**INFORMATION SHOWN**
▶

(** * Voces Anonimas: crisis detection, urgency escalation and the
      message-record lifecycle

    A shallow embedding of [crisis-detection.js] (the [CrisisDetection]
    object), of the record functions of [app.js] ([generateTrackingCode],
    [getMessages], [saveMessages], [addMessage], [getMessageByCode],
    [handleStudentReply]) and of [handleReplySubmit] of [counselor.js].

    JavaScript strings are sequences of UTF-16 code units; they are
    modelled as lists of code units.  The string-valued enumerations of
    the program (crisis level, urgency, status, keyword category, reply
    author) are inductive types with one constructor per literal. *)

From Stdlib Require Import List ZArith NArith Bool Lia Arith.
From Stdlib Require Import Strings.String Strings.Ascii.
From Stdlib Require Import QArith Qround.
Import ListNotations.

Local Open Scope Z_scope.

(* ================================================================== *)
(** ** JavaScript strings *)
(* ================================================================== *)

Module Js.

(** A string is the list of its UTF-16 code units. *)
Definition jsstring := list N.

(** A literal of the source that only has Basic Latin characters. *)
Fixpoint lit (s : string) : jsstring :=
  match s with
  | EmptyString => []
  | String a s' => N_of_ascii a :: lit s'
  end.

(** [a === b] on strings. *)
Fixpoint str_eqb (a b : jsstring) : bool :=
  match a, b with
  | [], [] => true
  | x :: a', y :: b' => N.eqb x y && str_eqb a' b'
  | _, _ => false
  end.

(** [String.prototype.toLowerCase] as the keyword search of [analyze]
    uses it, one code unit at a time.  The model covers Basic Latin and
    the Latin-1 Supplement (the characters of the Spanish keyword
    table): [A]-[Z] and U+00C0-U+00DE except the multiplication sign
    U+00D7 move down by 32; every other code unit is kept.  JavaScript
    also lowers letters above U+00FF; of the units it produces from
    them only [i] (from U+0130, followed by U+0307) is a unit of a
    keyword, and no keyword has [i] as its last unit, so the occurrence
    of a keyword is the same.  The functions that lower or raise text
    of any kind ([getFilteredMessages], [getMessageByCode]) take the
    builtin as a parameter instead. *)
Definition lower_unit (c : N) : N :=
  if (N.leb 65 c && N.leb c 90)%bool then (c + 32)%N
  else if (N.leb 192 c && N.leb c 222 && negb (N.eqb c 215))%bool then (c + 32)%N
  else c.

Definition toLowerCase (s : jsstring) : jsstring := map lower_unit s.

(** [String.prototype.toUpperCase] and, where text of any kind is
    lowered, [String.prototype.toLowerCase] are parameters of the
    functions that call them: the Unicode case mappings are no part of
    the repository.  What is used of the upper-casing is its action on
    Basic Latin: in a string of units below 128 it raises [a]-[z] by 32
    and keeps every other unit. *)
Definition ascii_upper_unit (c : N) : N :=
  if (N.leb 97 c && N.leb c 122)%bool then (c - 32)%N else c.

Definition basic_latin (s : jsstring) : Prop :=
  Forall (fun c => (c < 128)%N) s.

Definition upper_on_ascii (toUpperCase : jsstring -> jsstring) : Prop :=
  forall s, basic_latin s -> toUpperCase s = map ascii_upper_unit s.

(** The upper-casing of Basic Latin alone; it stands for the builtin
    where an example with Basic Latin input is run. *)
Definition toUpperCase_ascii (s : jsstring) : jsstring :=
  map ascii_upper_unit s.

(** [s.startsWith(w)]: [w] is read off the front of [s]. *)
Fixpoint startsWith (s w : jsstring) {struct w} : bool :=
  match w with
  | [] => true
  | c :: w' =>
      match s with
      | [] => false
      | d :: s' => N.eqb d c && startsWith s' w'
      end
  end.

(** [s.includes(w)]: [w] occurs in [s] at some position. *)
Fixpoint includes (s w : jsstring) : bool :=
  startsWith s w ||
  match s with
  | [] => false
  | _ :: s' => includes s' w
  end.

(** [s.charAt(i)]: the one-unit string at index [i], the empty string
    when [i] is out of range. *)
Definition charAt (s : jsstring) (i : Z) : jsstring :=
  if i <? 0 then []
  else match nth_error s (Z.to_nat i) with
       | Some c => [c]
       | None => []
       end.

(** White space and line terminators removed by [String.prototype.trim]. *)
Definition is_space (c : N) : bool :=
  (N.leb 9 c && N.leb c 13) || N.eqb c 32 || N.eqb c 160 || N.eqb c 5760 ||
  (N.leb 8192 c && N.leb c 8202) || N.eqb c 8232 || N.eqb c 8233 ||
  N.eqb c 8239 || N.eqb c 8287 || N.eqb c 12288 || N.eqb c 65279.

Fixpoint trimStart (s : jsstring) : jsstring :=
  match s with
  | c :: s' => if is_space c then trimStart s' else s
  | [] => []
  end.

Definition trim (s : jsstring) : jsstring :=
  rev (trimStart (rev (trimStart s))).

(** [[...new Set(l)]]: first occurrences, in order. *)
Fixpoint uniq {A : Type} (eqb : A -> A -> bool) (l : list A) : list A :=
  match l with
  | [] => []
  | x :: l' => x :: filter (fun y => negb (eqb x y)) (uniq eqb l')
  end.

End Js.
Import Js.

(* ================================================================== *)
(** ** crisis-detection.js *)
(* ================================================================== *)

(** The keys of [CrisisDetection.keywords]. *)
Inductive Category := suicide | selfHarm | violence | severe | death.

Definition Category_eqb (a b : Category) : bool :=
  match a, b with
  | suicide, suicide | selfHarm, selfHarm | violence, violence
  | severe, severe | death, death => true
  | _, _ => false
  end.

(** The values of [crisisLevel]. *)
Inductive CrisisLevel := critical | high | moderate | none.

(** The values of the urgency selector. *)
Inductive Urgency := baja | media | alta | urgente.

(** [CrisisDetection.keywords], in the order [Object.entries] lists it.
    The letters outside Basic Latin are given by their code unit:
    241 is n with tilde, 243 is o with acute, 225 is a with acute. *)
Definition keywords : list (Category * list jsstring) :=
  [ (suicide,
      [ lit "suicidio"; lit "suicidarme"; lit "quitarme la vida";
        lit "acabar con todo"; lit "no quiero vivir"; lit "mejor muerto";
        lit "matarme" ]);
    (selfHarm,
      [ lit "cortarme"; lit "hacerme da" ++ [241%N] ++ lit "o";
        lit "lastimarme"; lit "autolesi" ++ [243%N] ++ lit "n";
        lit "herirme"; lit "golpearme" ]);
    (violence,
      [ lit "matar"; lit "violencia"; lit "arma"; lit "pistola";
        lit "cuchillo"; lit "atacar"; lit "venganza" ]);
    (severe,
      [ lit "desesperado"; lit "sin salida";
        lit "no puedo m" ++ [225%N] ++ lit "s"; lit "insoportable";
        lit "horrible"; lit "terrible" ]);
    (death,
      [ lit "muerte"; lit "morir"; lit "muerto"; lit "funeral";
        lit "despedida final" ]) ].

(** The result object of [analyze]. *)
Record Analysis := {
  isCrisis : bool;
  crisisLevel : CrisisLevel;
  severityScore : Z;
  detectedKeywords : list jsstring;
  categories : list Category;
  recommendation : jsstring
}.

(** The two accumulators of the loops of [analyze]. *)
Record Scan := {
  scan_detected : list (jsstring * Category);
  scan_score : Z
}.

(** The [if]/[else if] chain that adds the severity of one hit. *)
Definition add_severity (category : Category) (severityScore : Z) : Z :=
  match category with
  | suicide => severityScore + 10
  | selfHarm => severityScore + 8
  | violence => severityScore + 9
  | death => severityScore + 7
  | severe => severityScore + 5
  end.

(** Body of the inner loop: one keyword of one category. *)
Definition scan_word (lowerMessage : jsstring) (category : Category)
    (st : Scan) (word : jsstring) : Scan :=
  if includes lowerMessage word then
    {| scan_detected := scan_detected st ++ [(word, category)];
       scan_score := add_severity category (scan_score st) |}
  else st.

(** Body of the outer loop: one entry of the table. *)
Definition scan_entry (lowerMessage : jsstring) (st : Scan)
    (entry : Category * list jsstring) : Scan :=
  fold_left (scan_word lowerMessage (fst entry)) (snd entry) st.

Definition scan_keywords (lowerMessage : jsstring) : Scan :=
  fold_left (scan_entry lowerMessage) keywords
    {| scan_detected := []; scan_score := 0 |}.

(** The threshold cascade of [analyze]: the pair [(crisisLevel, isCrisis)]
    after the three tests. *)
Definition crisis_of_score (severityScore : Z) : CrisisLevel * bool :=
  if 10 <=? severityScore then (critical, true)
  else if 7 <=? severityScore then (high, true)
  else if 5 <=? severityScore then (moderate, true)
  else (none, false).

(** [getRecommendation].  211 is O with acute, 243 o with acute, 225 a
    with acute. *)
Definition getRecommendation (level : CrisisLevel) : jsstring :=
  match level with
  | critical =>
      lit "ACCI" ++ [211%N] ++
      lit "N INMEDIATA REQUERIDA: Contactar al estudiante de inmediato. Considerar intervenci" ++
      [243%N] ++ lit "n de emergencia."
  | high =>
      lit "ALTA PRIORIDAD: Responder dentro de las pr" ++ [243%N] ++
      lit "ximas 2 horas. Evaluar necesidad de intervenci" ++ [243%N] ++ lit "n."
  | moderate =>
      lit "PRIORIDAD MEDIA: Responder dentro del mismo d" ++ [237%N] ++
      lit "a. Monitorear de cerca."
  | none =>
      lit "Seguimiento est" ++ [225%N] ++ lit "ndar seg" ++ [250%N] ++
      lit "n protocolo."
  end.

(** [CrisisDetection.analyze]. *)
Definition analyze (message : jsstring) : Analysis :=
  let lowerMessage := toLowerCase message in
  let st := scan_keywords lowerMessage in
  let detected := scan_detected st in
  let severityScore := scan_score st in
  let '(crisisLevel, isCrisis) := crisis_of_score severityScore in
  {| isCrisis := isCrisis;
     crisisLevel := crisisLevel;
     severityScore := severityScore;
     detectedKeywords := map fst detected;
     categories := uniq Category_eqb (map snd detected);
     recommendation := getRecommendation crisisLevel |}.

Definition CrisisLevel_eqb (a b : CrisisLevel) : bool :=
  match a, b with
  | critical, critical | high, high | moderate, moderate | none, none => true
  | _, _ => false
  end.

Definition Urgency_eqb (a b : Urgency) : bool :=
  match a, b with
  | baja, baja | media, media | alta, alta | urgente, urgente => true
  | _, _ => false
  end.

(** [CrisisDetection.adjustUrgency]: three guarded returns, then the
    fall-through. *)
Definition adjustUrgency (currentUrgency : Urgency) (analysis : Analysis)
    : Urgency :=
  if CrisisLevel_eqb (crisisLevel analysis) critical then urgente
  else if CrisisLevel_eqb (crisisLevel analysis) high then alta
  else if CrisisLevel_eqb (crisisLevel analysis) moderate
          && Urgency_eqb currentUrgency baja then media
  else currentUrgency.

(* ================================================================== *)
(** ** app.js and counselor.js: the record collection *)
(* ================================================================== *)

(** The values of [status]. *)
Inductive Status := new | in_review | responded | resolved.

(** The values of [from] in a reply. *)
Inductive Author := student | counselor.

Record Reply := {
  reply_from : Author;
  reply_message : jsstring;
  reply_timestamp : jsstring
}.

(** The object [addMessage] builds; one field per property. *)
Record Message := {
  msg_id : jsstring;
  msg_trackingCode : jsstring;
  msg_category : jsstring;
  msg_urgency : Urgency;
  msg_message : jsstring;
  msg_mood : jsstring;
  msg_timestamp : jsstring;
  msg_status : Status;
  msg_crisisDetected : bool;
  msg_crisisLevel : CrisisLevel;
  msg_crisisKeywords : list jsstring;
  msg_replies : list Reply;
  msg_counselorNotes : jsstring
}.

(** The [formData] object handed to [addMessage]. *)
Record MessageData := {
  data_category : jsstring;
  data_urgency : Urgency;
  data_message : jsstring;
  data_mood : jsstring
}.

(** The two places the collection lives in: the [localStorage] item
    [vocesAnonimas_messages] ([None] while it was never written) and
    [AppState.messages].  The item holds the collection itself; the
    JSON text in between is not modelled. *)
Record World := {
  localStorage_messages : option (list Message);
  AppState_messages : list Message
}.

(** [getMessages]. *)
Definition getMessages (w : World) : list Message :=
  match localStorage_messages w with
  | Some data => data
  | None => []
  end.

(** [saveMessages]. *)
Definition saveMessages (messages : list Message) (w : World) : World :=
  {| localStorage_messages := Some messages;
     AppState_messages := messages |}.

◀

**WHAT IS REQUIRED**
Above this task is a listing. Restate, word for word and with nothing added, the lines from the one with "builtin as a parameter instead. *)" through the one with "(** [String.prototype.toUpperCase] and, where".

**EXERCISE RESPONSE**
    builtin as a parameter instead. *)
Definition lower_unit (c : N) : N :=
  if (N.leb 65 c && N.leb c 90)%bool then (c + 32)%N
  else if (N.leb 192 c && N.leb c 222 && negb (N.eqb c 215))%bool then (c + 32)%N
  else c.

Definition toLowerCase (s : jsstring) : jsstring := map lower_unit s.

(** [String.prototype.toUpperCase] and, where text of any kind is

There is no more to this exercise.